Frajda dla człowieka? Czy właśnie to oznacza ten skrót?

Patrząc na załączony obrazek można by tak właśnie pomyśleć. Pamiątkowa koperta z ładnym, kolorowym znaczkiem. Do tego dowcipna i pomysłowa grafika, w krakoskim stylu (a la klasyczny "Przekrój"), która dodatkowo zdobi ten walor. Jednym słowem: frajda! A jednak skrót FDC rozwinąć trzeba inaczej.

Pochodzi on z języka angielskiego i oznacza "kopertę pierwszego dnia obiegu" (first day cover). Czyli pamiątkowe wydawnictwo filatelistyczne, którym poczty całego świata upamiętniają wypuszczenie na rynek nowego znaczka.

W tym przypadku zbiegło się ono z osiemdziesiątą rocznicą powstania "Tygodnika Powszechnego", bo też bardzo często nowe znaczki i FDC temu właśnie służą. Upamiętnieniu czegoś, kogoś. Uświetnieniu jakiejś rocznicy. 

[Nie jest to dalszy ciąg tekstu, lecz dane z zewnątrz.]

Lemma run_Invariant evs : forall s,
  Invariant s -> admissibleRun s evs ->
  exists s', run s evs = Some s' /\ Invariant s'.
Proof.
  induction evs as [| ev evs IH]; intros s HI Ha; simpl.
  - exists s. split; [reflexivity | exact HI].
  - destruct Ha as [Ha Hrest].
    destruct (step_Invariant s ev HI Ha) as (s1 & Hs & HI1).
    rewrite Hs in *. simpl. apply IH; assumption.
Qed.

(** X1: along a sequence of events that keeps to the gestures, from a
    consistent state, no handler throws and after every event the lower
    bound is at most the upper bound. *)
Theorem bounds_ordered_within_gestures (evs : list Event) (s : App) (n : nat) :
  Invariant s -> admissibleRun s evs ->
  exists s',
    run s (firstn n evs) = Some s'
    /\ Invariant s'
    /\ (lowerValue s' <=? upperValue s') = true.
Proof.
  intros HI Ha.
  destruct (run_Invariant (firstn n evs) s HI (admissibleRun_firstn n evs s Ha))
    as (s' & Hrun & HI').
  exists s'. split; [exact Hrun |]. split; [exact HI' |].
  destruct HI' as (lu & ll & U & L & H). tauto.
Qed.

(** A session inside the frame: the upper line is grabbed, dragged to
    500 and released, and the series arrives afterwards. *)
Lemma bounds_ordered_within_gestures_session :
  exists s,
    run initial
      (Scenario.grabAndDrag
       ++ [Scenario.mouse mouseup 400 145; HourlyLoaded Scenario.hourly])
    = Some s
    /\ (lowerValue s <=? upperValue s) = true.
Proof.
  destruct (bounds_ordered_within_gestures
              (Scenario.grabAndDrag
               ++ [Scenario.mouse mouseup 400 145;
                   HourlyLoaded Scenario.hourly])
              initial 4 Invariant_initial)
    as (s & Hrun & _ & Hle).
  - simpl. repeat split; try reflexivity.
    intros l [= <-]. reflexivity.
  - exists s. split; assumption.
Defined.

(** C1: the failing session.  The upper line is grabbed and dragged to
    500 before the hourly series has arrived; the series arrives and
    seeds the bounds at 2850 and 3150; the button is released.  The
    release hands the dragged object's value, 500, to [setUpperValue]:
    the bounds end at lower 2850 and upper 500, and [lower <= upper] is
    false. *)
Theorem bounds_crossed_after_release :
  (exists s,
      run initial (Scenario.grabAndDrag ++ [HourlyLoaded Scenario.hourly])
      = Some s
      /\ lowerValue s = 2850 /\ upperValue s = 3150
      /\ dragging (chart s) = Some 0%nat
      /\ lines (chart s) = Some [2%nat; 3%nat])
  /\ exists s,
      run initial Scenario.releaseAfterLoad = Some s
      /\ lowerValue s = 2850
      /\ upperValue s = 500
      /\ (lowerValue s <=? upperValue s) = false.
Proof.
  split; eexists; (split; [reflexivity |]); repeat split.
Qed.

End ControllerFacts.

(** ** Numbers: finiteness, and [Math.min] and [Math.max] commute *)

Module NumberFacts.
Import JS FloatOrder.

(** A number is finite exactly when its decoded form is a zero or a
    finite binary number. *)
Lemma isFinite_spec a :
  isFinite a = true <->
  match Prim2SF a with
  | S754_zero _ | S754_finite _ _ _ => True
  | _ => False
  end.
Proof.
  unfold isFinite, PrimFloat.is_finite, PrimFloat.is_infinity.
  rewrite eqb_cmp. unfold cmp. rewrite abs_spec.
  destruct (PrimFloat.is_nan a) eqn:Hn.
  - apply is_nan_spec in Hn. rewrite Hn. simpl. split; [discriminate | tauto].
  - apply is_nan_false in Hn.
    change (Prim2SF infinity) with (S754_infinity false).
    destruct (Prim2SF a) as [s | s | | s m e]; simpl; try tauto;
      split; try discriminate; try tauto; auto.
Qed.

I takie właśnie koperty, a nie tylko same znaczki, także kolekcjonowane są przez filatelistów. Ba! Cieszą się one wśród nich znacznie większą renomą. A i dla ich twórców są one swego rodzaju polem do popisu. Bo ta dodatkowa grafika na kopercie oraz ozdobny stempel to przecież kolejne elementy, które należy zaprojektować i w jakiś sposób zgrać ze sobą.

Co ciekawe pierwszych FDC wcale nie emitowały urzędy pocztowe. Były one dziełem samych filatelistów, którzy - w latach '30 XX wieku, w dniach, w którym na rynek trafiały nowe znaczki - po prostu wysyłali do siebie koperty z tymi znaczkami. Niedługo potem pojawił się (komercyjny już) pomysł, by opieczętowywać je także pamiątkowymi stemplami oraz drukować specjalne, ozdobne koperty z tej okazji, w czym przodowały specjalistyczne firmy filatelistyczne.

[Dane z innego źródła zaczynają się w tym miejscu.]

(** [float64(z)] for an integer [z]: rounding to nearest, ties to even. *)
Definition float64 (z : Z) : float :=
  SF2Prim (binary_normalize prec emax z 0 false).

(** [time.Second], in nanoseconds. *)
Definition Second : Z := 1000000000.

(** [time.Duration.Seconds]:
    [sec := d / Second; nsec := d % Second;
     return float64(sec) + float64(nsec)/1e9]. *)
Definition Seconds (d : Z) : float :=
  (float64 (Z.quot d Second) + float64 (rem d Second) / 1e9)%float.

(** [time.Time.Sub] on two monotonic clock readings:
    [d := Duration(te - ue)], saturated when the subtraction overflows. *)
Definition Sub (te ue : Z) : Z :=
  let d := wrap64 (te - ue) in
  if (d <? 0) && (ue <? te) then maxInt64
  else if (0 <? d) && (te <? ue) then minInt64
  else d.

End Go.

(** ** Data model *)

(** [process.MemoryInfoStat] and [process.IOCountersStat] of gopsutil,
    restricted to the fields the program reads (all [uint64]). *)
Record MemoryInfoStat : Type := { RSS : Z; VMS : Z }.
Record IOCountersStat : Type := { ReadCount : Z; WriteCount : Z }.

(** [type sample struct].  [mem] and [io] are pointers in the source; the
    sampler only stores pointers it received together with a nil error. *)
Record sample : Type := {
  mem : MemoryInfoStat;
  io : IOCountersStat;
  cpu : float;
  interval : Z
}.

(** [type ProcessInfo struct].  [StartTime] is kept as the monotonic clock
    reading that [time.Now] attaches to the [time.Time]. *)
Record ProcessInfo : Type := {
  Pid : Z;
  StartTime : Z;
  SamplingInterval : Z;
  Samples : list sample
}.

(** ** Plot builders *)

(** [plotter.XY], [plotter.XYs]. *)
Module plotter.
Record XY : Type := { X : float; Y : float }.
End plotter.
Abbreviation XY := plotter.XY.
Abbreviation XYs := (list plotter.XY).

(** [color.RGBA]. *)
Module color.
Record RGBA : Type := { R : Z; G : Z; B : Z; A : Z }.
End color.
Abbreviation RGBA := color.RGBA.

(** [plotter.Line]: its copy of the data and the two style fields the
    program sets ([LineStyle.Width], [LineStyle.Color]). *)
Record Line : Type := {
  LineXYs : XYs;
  LineWidth : float;
  LineColor : RGBA
}.

Inductive Plotter : Type :=
  | Grid
  | LinePlotter (l : Line).

(** [plot.Plot], restricted to what the builders touch. *)
Record Plot : Type := {
  Title : string;
  XLabel : string;
  YLabel : string;
  plotters : list Plotter;
  Legend : list (string * Line)
}.

(** The part of gonum/plot the builders depend on.  [plot.New] and
    [plotter.NewLine] either fail with an error or succeed; on success
    [NewLine] holds a copy of the points it was given. *)
Class PlotLib : Type := {
  plot_New_fault : option string;
  NewLine_fault : XYs -> option string
}.

(** [vg.Points(1)]: one point is the unit of [vg.Length]. *)
Definition vg_Points (pt : float) : float := pt.

Definition black : RGBA := {| color.R := 0; color.G := 0; color.B := 0; color.A := 255 |}.

Section Builders.
Context `{PlotLib}.

Definition plot_New : outcome Plot :=
  _ ← of_fault plot_New_fault;
  mret {| Title := ""; XLabel := ""; YLabel := ""; plotters := []; Legend := [] |}.

(** [plotter.NewLine(xys)]; the default style is black, one point wide. *)
Definition NewLine (xys : XYs) : outcome Line :=
  _ ← of_fault (NewLine_fault xys);
  mret {| LineXYs := xys; LineWidth := vg_Points 1; LineColor := black |}.

(** [pl.Add(p)] and [pl.Legend.Add(name, l)]. *)
Definition Add (p : Plotter) (pl : Plot) : Plot :=
  {| Title := Title pl; XLabel := XLabel pl; YLabel := YLabel pl;
     plotters := plotters pl ++ [p]; Legend := Legend pl |}.

Definition LegendAdd (name : string) (l : Line) (pl : Plot) : Plot :=
  {| Title := Title pl; XLabel := XLabel pl; YLabel := YLabel pl;
     plotters := plotters pl; Legend := Legend pl ++ [(name, l)] |}.

Definition set_labels (title xl yl : string) (pl : Plot) : Plot :=
  {| Title := title; XLabel := xl; YLabel := yl;
     plotters := plotters pl; Legend := Legend pl |}.

Definition set_style (w : float) (c : RGBA) (l : Line) : Line :=
  {| LineXYs := LineXYs l; LineWidth := w; LineColor := c |}.

(** [make(plotter.XYs, n)]: [n] zero points. *)
Definition make_XYs (n : nat) : XYs := replicate n {| plotter.X := 0; plotter.Y := 0 |}.

(** [pts[i].X = v] and [pts[i].Y = v]. *)
Definition set_X (i : nat) (v : float) (pts : XYs) : outcome XYs :=
  match pts !! i with
  | Some p => Returned (<[i := {| plotter.X := v; plotter.Y := plotter.Y p |}]> pts)
  | None => Panicked IndexOutOfRange
  end.

Definition set_Y (i : nat) (v : float) (pts : XYs) : outcome XYs :=
  match pts !! i with
  | Some p => Returned (<[i := {| plotter.X := plotter.X p; plotter.Y := v |}]> pts)
  | None => Panicked IndexOutOfRange
  end.

(** [pi.Samples[i]]. *)
Definition index {T} (l : list T) (i : nat) : outcome T :=
  match l !! i with
  | Some x => Returned x
  | None => Panicked IndexOutOfRange
  end.

(** [for i, s := range l { body }], threading the variables the body
    assigns to. *)
Fixpoint range {T St} (body : nat -> T -> St -> outcome St)
    (i : nat) (l : list T) (st : St) : outcome St :=
  match l with
  | [] => Returned st
  | s :: l' => st' ← body i s st; range body (S i) l' st'
  end.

 W następnej dekadzie, jak czytamy w wydanej przez Bellonę "Encyklopedii znaczków pocztowych":

poszło w ich ślady wiele organów administracji pocztowych. W latach 50. XX wieku zbieranie kopert pierwszego dnia obiegu (...) miało już ustaloną renomę, choć brytyjski Państwowy Urząd Pocztowy rozpoczął emisję stempli pierwszego dnia obiegu i pamiątkowych kopert dopiero w 1963 roku.

A jak to wyglądało w Polsce?

Pierwszym oficjalnym FDC Poczty Polskiej miała być koperta prezentująca znaczki z Bolesławem Bierutem, która miała pojawić się na rynku 16 grudnia 1950 roku. Ale oczywiście, jak to w PRL-u bywało, pojawiły się problemy, opóźnienia w realizacji zamówień, więc do sprzedaży trafiła... niemal rok później i w specjalistycznym katalogu kopert FDC figuruje dopiero na osiemnastym miejscu (symbol S-18).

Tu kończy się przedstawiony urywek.